You can do almost any basic mathematical function you can think of in Excel, and present your data in a wide variety of intuitive and visually engaging ways. Data visualisation couldn’t be easier, you just have to highlight your data and navigate through a few menus. It integrates well with other Microsoft products, and with some more advanced VBA coding, you have the ability to automate everything from data analysis, to creating PowerPoint / PDF reports.
Excel has a few downsides that we must mention. It’s biggest challenge is that it doesn’t scale particularly well as the size of your data or the complexity of your formulas increases. On some occasions, our clients used large, complex Excel spreadsheets which could take up to hours to refresh, and these workbooks would crash almost daily.
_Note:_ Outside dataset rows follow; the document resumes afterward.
Lemma visit_arguments_loop_same_registry (l : list ast.arg) :
  forall self acc params self',
    visit_arguments_loop self l acc = Ok (params, self') -> same_registry self self'.
Proof.
  induction l as [|a l IH]; simpl; intros self acc params self' H.
  - injection H as _ <-. apply same_registry_refl.
  - apply bind_Ok_inv in H as (pt & _ & H).
    apply bind_Ok_inv in H as (ty & _ & H).
    apply IH in H. eapply same_registry_trans; [|exact H].
    apply same_registry_set_vars.
Qed.

Lemma visit_stmt_same_registry (s : ast.stmt) :
  forall self r self', visit_stmt self s = Ok (r, self') -> same_registry self self'.
Proof.
  induction s as [name a body returns IHb|value|targets value|target ann value
                 |test body orelse IHb IHo|test body orelse IHb IHo
                 |names|value| | |cls] using stmt_ind_nested;
    intros self r self' H; cbn [visit_stmt] in H.
  - apply bind_Ok_inv in H as ([params self1] & Hargs & H). simpl in H.
    apply bind_Ok_inv in H as ([body' self2] & Hbody & H). simpl in H.
    apply bind_Ok_inv in H as (rtype & _ & H). injection H as _ <-.
    apply visit_arguments_loop_same_registry in Hargs.
    apply (mapM_st_same_registry _ _ IHb) in Hbody.
    eapply same_registry_trans; [|exact Hbody].
    eapply same_registry_trans; [|exact Hargs].
    apply same_registry_set_vars.
  - apply bind_Ok_inv in H as (x & _ & H). injection H as _ <-.
    apply same_registry_refl.
  - apply bind_Ok_inv in H as (x & _ & H). injection H as _ <-.
    apply same_registry_refl.
  - unfold visit_AnnAssign in H.
    apply bind_Ok_inv in H as (x & _ & H).
    apply bind_Ok_inv in H as (pt & _ & H).
    apply bind_Ok_inv in H as (ty & _ & H).
    destruct value as [e|].
    + apply bind_Ok_inv in H as (val & _ & H). injection H as _ <-.
      apply same_registry_set_vars.
    + injection H as _ <-. apply same_registry_set_vars.
  - apply bind_Ok_inv in H as (c & _ & H).
    apply bind_Ok_inv in H as ([body' self1] & Hbody & H). simpl in H.
    injection H as _ <-. by apply (mapM_st_same_registry _ _ IHb) in Hbody.
  - apply bind_Ok_inv in H as (c & _ & H).
    apply bind_Ok_inv in H as ([body' self1] & Hbody & H). simpl in H.
    apply bind_Ok_inv in H as ([orelse' self2] & Horelse & H). simpl in H.
    injection H as _ <-.
    apply (mapM_st_same_registry _ _ IHb) in Hbody.
    apply (mapM_st_same_registry _ _ IHo) in Horelse.
    by eapply same_registry_trans.
  - discriminate.
  - apply bind_Ok_inv in H as (x & _ & H). injection H as _ <-.
    apply same_registry_refl.
  - injection H as _ <-. apply same_registry_refl.
  - injection H as _ <-. apply same_registry_refl.
  - discriminate.
Qed.

Lemma mapM_st_length {S A B : Type} (f : S -> A -> outcome (B * S)) xs :
  forall s ys s', mapM_st f s xs = Ok (ys, s') -> length ys = length xs.
Proof.
  induction xs as [|x xs IH]; simpl; intros s ys s' H.
  - by injection H as <- _.
  - apply bind_Ok_inv in H as ([y s1] & Hy & H). simpl in H.
    apply bind_Ok_inv in H as ([ys' s2] & Hys & H). simpl in H.
    injection H as <- _. simpl. f_equal. by eapply IH.
Qed.

(** ** The module pass *)

Lemma register_names_lookup (names : list string) :
  forall (m : gmap string (option (ir.node T))) (name : string),
    name ∈ names \/ m !! name = Some None ->
    register_names m names !! name = Some None.
Proof.
  induction names as [|x names IH]; simpl; intros m name H.
  - destruct H as [H|H]; [by apply elem_of_nil in H | exact H].
  - apply IH. destruct (decide (x = name)) as [->|Hne].
    + right. apply lookup_insert_eq.
    + destruct H as [H|H].
      * apply elem_of_cons in H as [->|H]; [done | by left].
      * right. by rewrite lookup_insert_ne.
Qed.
The other big challenge is Excel’s version compatibility. Newer versions of Excel have far more advanced features which are very useful, including data tables, PowerQuery, and new formulas. Unfortunately, these aren’t always backwards compatible, and you may be forced to redo your work in an “old Excel” friendly manner when sharing with colleagues or clients. Finally, complex operations and more advanced data manipulation is limited in Excel – one of the most advanced things you can do is a linear regression.
Google Sheets
Google’s done exceptionally well mimicking Excel, and has continued to improve on it every year with Google Sheets. (please change the filter options to match Excel, it drives us mad!).
It’s very similar to Excel – but with less functionality (for now) and a bit more technical frustration. The ability to share Sheets easily with colleagues with Google drive, and the automated version control / back-ups are a huge plus, and is great for team collaboration.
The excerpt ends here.